◆ **Available records**

(* ===== verification/QuicklistOps.v ===== *)
(** * Quicklists: the operations on values

    [qrep P F h ql ns vss]: the list [ql] on the heap [h] has the nodes [ns] with
    the values [vss]; only the node [P] may be waiting to be compressed again.
    Every operation keeps it and changes the values as its name says. *)

From S2P Require Import Prelude Util ListpackEnc Listpack ListpackTheory ListpackSpec Lzf LzfSpec Dll Quicklist QuicklistNode QuicklistLink QuicklistValues.
From stdpp Require Import list gmap fin_maps.
#[local] Open Scope Z_scope.

Module QuicklistOps.
Import Dll Quicklist QuicklistNode QuicklistLink QuicklistValues.

#[local] Abbreviation nodes := (list (loc * qnode)).
#[local] Abbreviation repr := ListpackTheory.repr.
#[local] Abbreviation lptotal := ListpackTheory.total.
#[local] Abbreviation text := LP.text.

(** ** Limits *)

Definition fill_ok (fill : Z) : Prop := -5 <= fill < 2 ^ 15.

Lemma neg_limit fill : fill_ok fill -> fill < 0 -> exists l, quicklistNodeNegFillLimit fill = Ok l /\ 4096 <= l <= 65536.
Proof.
  unfold fill_ok. intros Hf Hn. assert (fill = -1 \/ fill = -2 \/ fill = -3 \/ fill = -4 \/ fill = -5) as [-> |[-> |[-> |[-> | ->]]]] by lia;
    (eexists; split; [reflexivity|lia]).
Qed.

Lemma exceeds_spec fill size cnt : fill_ok fill ->
  exists b, quicklistNodeExceedsLimit fill size cnt = Ok b /\ (b = false -> (fill < 0 /\ size <= 65536) \/ (0 <= fill /\ cnt < 2 ^ 15)).
Proof.
  intros Hf. unfold quicklistNodeExceedsLimit, quicklistNodeLimit. destruct (Z.leb_spec 0 fill) as [Hp|Hn].
  - cbn [mbind res_bind]. rewrite Z.eqb_refl. cbn [negb]. set (l := if fill =? 0 then 1 else fill).
    assert (l < 2 ^ 15) as Hl by (unfold l, fill_ok in *; destruct (fill =? 0); lia). assert (l <> UINT_MAX) as Hne by (change UINT_MAX with (2 ^ 32 - 1); lia).
    rewrite (proj2 (Z.eqb_neq _ _) Hne). cbn [negb]. destruct (sizeMeetsSafetyLimit size); cbn [negb]; (eexists; split; [done|]); [|done].
    intros E%Z.ltb_ge. right. lia.
  - destruct (neg_limit fill Hf Hn) as (l & -> & Hl). cbn [mbind res_bind]. assert (l <> SIZE_MAX) as Hne by (change SIZE_MAX with (2 ^ 64 - 1); lia).
    rewrite (proj2 (Z.eqb_neq _ _) Hne). cbn [negb]. eexists. split; [done|]. intros E%Z.ltb_ge. left. lia.
Qed.

Section ops.
Context `{Allocator} `{Environment} (Hhtab : LzfSpec.valid_htab htab).

Lemma large_ok size fill : fill_ok fill -> exists b, isLargeElement size fill = Ok b.
Proof.
  intros Hf. unfold isLargeElement. destruct (negb _); [eauto|]. destruct (Z.leb_spec 0 fill); [eauto|].
  destruct (neg_limit fill Hf ltac:(lia)) as (l & -> & _). cbn. eauto.
Qed.

(** An insertion that is allowed keeps the count within its 16 bits. *)
Lemma allow_insert_spec h x d vs fill size : node h x = Ok d -> keeps d vs -> count d = zlen vs -> fill_ok fill -> 0 <= size < 2 ^ 32 ->
  exists b, _quicklistNodeAllowInsert h (Some x) fill size = Ok b /\
    (b = true -> is_plain d = false /\ isLargeElement size fill = Ok false /\ zlen vs + 1 < 2 ^ 16).
Proof.
  intros Hx Hk Hc Hf Hs. unfold _quicklistNodeAllowInsert. rewrite Hx. cbn [mbind res_bind]. destruct (large_ok size fill Hf) as [large Hlg]. rewrite Hlg. cbn [mbind res_bind].
  destruct (is_plain d) eqn:Ep; cbn [orb]; [by exists false|]. destruct large; cbn [orb]; [by exists false|].
  destruct (exceeds_spec fill (u64 (sz d + size + SIZE_ESTIMATE_OVERHEAD)) (count d + 1) Hf) as (b & -> & Hb). cbn [mbind res_bind]. exists (negb b). split; [done|].
  intros Hn. split; [done|]. split; [done|]. apply negb_true_iff in Hn. specialize (Hb Hn). destruct Hb as [[_ Hb]|[_ Hb]]; [|lia].
  destruct Hk as (r & Hr & Hk). unfold is_plain in Ep. destruct (container d); [done|]. destruct Hk as (es & [Hrep Hl] & -> & _).
  pose proof (ListpackTheory.zlen_body_ge es (repr_ok _ _ Hrep)). rewrite (raw_size _ _ Hr) in Hl. rewrite ListpackTheory.total_eq in Hl. pose proof (raw_small _ _ Hr). pose proof (zlen_nonneg es).
  unfold SIZE_ESTIMATE_OVERHEAD in Hb. rewrite wrapu_small in Hb by lia. rewrite zlen_fmap. lia.
Qed.

(** ** The invariant *)

Definition rep (ns : nodes) (vss : list (list bytes)) : Prop := Forall2 (fun c vs => holds c.2 vs) ns vss.

Record qrep (P : option loc) (F : heap) (h : heap) (ql : quicklist) (ns : nodes) (vss : list (list bytes)) : Prop := {
  q_lay : lay h ns F;
  q_ends : ends ql ns;
  q_settled : settled ql ns;
  q_rep : rep ns vss;
  q_total : total ql = zlen (concat vss);
  q_weight : weight (concat vss) < 2 ^ 31;
  q_pending : forall i, pending ns i -> loc_at ns i = P;
  q_fill : fill_ok (fill ql)
}.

◆ **Task description**
From the material above, set down exactly the lines starting at the one with "#[local] Open Scope Z_scope." and ending at the one with "- destruct (neg_limit", end lines included.

◆ **Reply**
#[local] Open Scope Z_scope.

Module QuicklistOps.
Import Dll Quicklist QuicklistNode QuicklistLink QuicklistValues.

#[local] Abbreviation nodes := (list (loc * qnode)).
#[local] Abbreviation repr := ListpackTheory.repr.
#[local] Abbreviation lptotal := ListpackTheory.total.
#[local] Abbreviation text := LP.text.

(** ** Limits *)

Definition fill_ok (fill : Z) : Prop := -5 <= fill < 2 ^ 15.

Lemma neg_limit fill : fill_ok fill -> fill < 0 -> exists l, quicklistNodeNegFillLimit fill = Ok l /\ 4096 <= l <= 65536.
Proof.
  unfold fill_ok. intros Hf Hn. assert (fill = -1 \/ fill = -2 \/ fill = -3 \/ fill = -4 \/ fill = -5) as [-> |[-> |[-> |[-> | ->]]]] by lia;
    (eexists; split; [reflexivity|lia]).
Qed.

Lemma exceeds_spec fill size cnt : fill_ok fill ->
  exists b, quicklistNodeExceedsLimit fill size cnt = Ok b /\ (b = false -> (fill < 0 /\ size <= 65536) \/ (0 <= fill /\ cnt < 2 ^ 15)).
Proof.
  intros Hf. unfold quicklistNodeExceedsLimit, quicklistNodeLimit. destruct (Z.leb_spec 0 fill) as [Hp|Hn].
  - cbn [mbind res_bind]. rewrite Z.eqb_refl. cbn [negb]. set (l := if fill =? 0 then 1 else fill).
    assert (l < 2 ^ 15) as Hl by (unfold l, fill_ok in *; destruct (fill =? 0); lia). assert (l <> UINT_MAX) as Hne by (change UINT_MAX with (2 ^ 32 - 1); lia).
    rewrite (proj2 (Z.eqb_neq _ _) Hne). cbn [negb]. destruct (sizeMeetsSafetyLimit size); cbn [negb]; (eexists; split; [done|]); [|done].
    intros E%Z.ltb_ge. right. lia.
  - destruct (neg_limit fill Hf Hn) as (l & -> & Hl). cbn [mbind res_bind]. assert (l <> SIZE_MAX) as Hne by (change SIZE_MAX with (2 ^ 64 - 1); lia).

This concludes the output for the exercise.